#### Task to complete
Please give back an exact reproduction of the lines from the one with "[|by rewrite (inv_done" through the end of the entries below, and no others.

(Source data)
- - - - -
(** A pixel other than [(kx, ky)] has a neighbour in the grid that is
    one step nearer to it in the Chebyshev distance. *)
Lemma step_towards w h x y kx ky :
  in_grid w h x y → in_grid w h kx ky → (x, y) ≠ (kx, ky) →
  ∃ n, n ∈ neighbors x y ∧ in_grid w h n.1 n.2 ∧
       Z.max (Z.abs (n.1 - kx)) (Z.abs (n.2 - ky)) =
         Z.max (Z.abs (x - kx)) (Z.abs (y - ky)) - 1.
Proof.
  unfold in_grid, neighbors. intros [Hx Hy] [Hkx Hky] Hne.
  destruct (Z.lt_trichotomy x kx) as [?|[?|?]];
    destruct (Z.lt_trichotomy y ky) as [?|[?|?]].
  - exists (x + 1, y + 1). simpl. split; [in_list | lia].
  - exists (x + 1, y). simpl. split; [in_list | lia].
  - exists (x + 1, y - 1). simpl. split; [in_list | lia].
  - exists (x, y + 1). simpl. split; [in_list | lia].
  - subst. done.
  - exists (x, y - 1). simpl. split; [in_list | lia].
  - exists (x - 1, y + 1). simpl. split; [in_list | lia].
  - exists (x - 1, y). simpl. split; [in_list | lia].
  - exists (x - 1, y - 1). simpl. split; [in_list | lia].
Qed.

Lemma in_bounds_grid w h x y : in_bounds w h x y = true ↔ in_grid w h x y.
Proof.
  unfold in_bounds, in_grid. rewrite !andb_true_iff.
  rewrite !Z.leb_le, !Z.ltb_lt. tauto.
Qed.

Lemma valid_nb_iff d w h n :
  valid_nb d w h n = true ↔
  in_grid w h n.1 n.2 ∧ positive_at d (offset w n.1 n.2 + 3) = true.
Proof. unfold valid_nb. by rewrite andb_true_iff, in_bounds_grid. Qed.

Lemma positive_at_rd d1 d2 j :
  rd d1 j = rd d2 j → positive_at d1 j = positive_at d2 j.
Proof. unfold positive_at. by intros ->. Qed.

(** Under the invariant, a pixel with alpha above 0 keeps its alpha. *)
Lemma body_valid_mono d0 m w h st x y :
  fill_inv d0 m w h st → in_grid w h x y →
  positive_at (data st) (offset w x y + 3) = true →
  rd (data (body w h false st).1) (offset w x y + 3) = rd (data st) (offset w x y + 3).
Proof.
  intros Hinv Hg Hv. pose proof (body_fill_inv _ _ _ _ _ Hinv) as Hinv'.
  destruct (decide (hole m (offset w x y))) as [Hh|Hh].
  - assert (offset w x y ∈ holes m w h) as Hin by (apply elem_of_holes; eauto).
    destruct (decide (offset w x y ∈ todoPixels st)) as [Ht|Ht].
    + destruct (inv_open _ _ _ _ _ Hinv _ Hin Ht) as [Ha _].
      unfold positive_at in Hv. rewrite Ha in Hv.
      by destruct (rd d0 (offset w x y + 3)).
    + apply body_frame. intros k Hk Hne.
      destruct (inv_todo _ _ _ _ _ Hinv _ Hk) as [?|Hkh]; [done|].
      apply aligned_disjoint; [by apply holes_aligned in Hin | by apply holes_aligned in Hkh | | lia].
      intros E. by rewrite E in Ht.
  - rewrite (inv_keep _ _ _ _ _ Hinv'), (inv_keep _ _ _ _ _ Hinv); [done|..];
      by apply keep_not_hole_slot.
Qed.

(** A pixel next to a pixel with alpha above 0 has alpha above 0 after
    the turn, be it a keep pixel that counts or a hole. *)
Lemma body_spread d0 m w h st x y n :
  fill_inv d0 m w h st → in_grid w h x y →
  (¬ hole m (offset w x y) → positive_at (data st) (offset w x y + 3) = true) →
  is_Some (rd d0 (offset w x y + 3)) →
  n ∈ neighbors x y → valid_nb (data st) w h n = true →
  positive_at (data (body w h false st).1) (offset w x y + 3) = true.
Proof.
  intros Hinv Hg Hkeep Hs Hn Hv. pose proof (body_fill_inv _ _ _ _ _ Hinv) as Hinv'.
  destruct (positive_at (data st) (offset w x y + 3)) eqn:Hp.
  { rewrite <- Hp. apply positive_at_rd. by eapply body_valid_mono. }
  destruct (decide (hole m (offset w x y))) as [Hh|Hh];
    [|specialize (Hkeep Hh); congruence].
  assert (offset w x y ∈ holes m w h) as Hin by (apply elem_of_holes; eauto).
  destruct Hs as [a Ha].
  assert (rd (data (body w h false st).1) (offset w x y + 3) = Some 255) as E;
    [|unfold positive_at; by rewrite E].
  destruct (decide (offset w x y ∈ todoPixels (body w h false st).1)) as [Ht|Ht];
    [|by rewrite (inv_done _ _ _ _ _ Hinv' _ Hin Ht), Ha].
  exfalso.
  assert (is_Some (probe (data st) w h (offset w x y))) as [c Hc].
  { apply probe_is_Some; [done|]. by exists n. }
  assert (offset w x y ∈ todoPixels st) as Hts.
  { destruct (body_todo _ _ _ _ _ Ht) as [E|?]; [|done].
    apply holes_aligned in Hin. lia. }
  assert ((offset w x y, c) ∈ scan (data st) w h (todoPixels st)) as He.
  { apply elem_of_scan. split_and!; [done| |done]. apply holes_aligned in Hin. lia. }
  pose proof (scan_keys _ _ _ _ _ Hinv) as Hkeys.
  pose proof (scan_NoDup (data st) w h (todoPixels st)) as Hnd.
  destruct (live_kills (todoPixels st) _ (inv_nodup _ _ _ _ _ Hinv) Hnd)
    as (_ & L2 & _); [intros k Hk; by apply Hkeys|].
  assert (todoPixels (body w h false st).1 =
          foldl kill (todoPixels st) (scan (data st) w h (todoPixels st)).*1) as Et.
  { rewrite body_eq. simpl. by destruct (_ =? 0). }
  rewrite Et in Ht.
  assert (offset w x y ∈ live (foldl kill (todoPixels st)
             (scan (data st) w h (todoPixels st)).*1)) as Hl.
  { apply elem_of_live. split; [done|]. apply holes_aligned in Hin. lia. }
  apply L2 in Hl as [_ Hnot]. apply Hnot.
  apply list_elem_of_fmap. by exists (offset w x y, c).
Qed.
- - - - -
#### Result for this exercise
    [|by rewrite (inv_done _ _ _ _ _ Hinv' _ Hin Ht), Ha].
  exfalso.
  assert (is_Some (probe (data st) w h (offset w x y))) as [c Hc].
  { apply probe_is_Some; [done|]. by exists n. }
  assert (offset w x y ∈ todoPixels st) as Hts.
  { destruct (body_todo _ _ _ _ _ Ht) as [E|?]; [|done].
    apply holes_aligned in Hin. lia. }
  assert ((offset w x y, c) ∈ scan (data st) w h (todoPixels st)) as He.
  { apply elem_of_scan. split_and!; [done| |done]. apply holes_aligned in Hin. lia. }
  pose proof (scan_keys _ _ _ _ _ Hinv) as Hkeys.
  pose proof (scan_NoDup (data st) w h (todoPixels st)) as Hnd.
  destruct (live_kills (todoPixels st) _ (inv_nodup _ _ _ _ _ Hinv) Hnd)
    as (_ & L2 & _); [intros k Hk; by apply Hkeys|].
  assert (todoPixels (body w h false st).1 =
          foldl kill (todoPixels st) (scan (data st) w h (todoPixels st)).*1) as Et.
  { rewrite body_eq. simpl. by destruct (_ =? 0). }
  rewrite Et in Ht.
  assert (offset w x y ∈ live (foldl kill (todoPixels st)
             (scan (data st) w h (todoPixels st)).*1)) as Hl.
  { apply elem_of_live. split; [done|]. apply holes_aligned in Hin. lia. }
  apply L2 in Hl as [_ Hnot]. apply Hnot.
  apply list_elem_of_fmap. by exists (offset w x y, c).
Qed.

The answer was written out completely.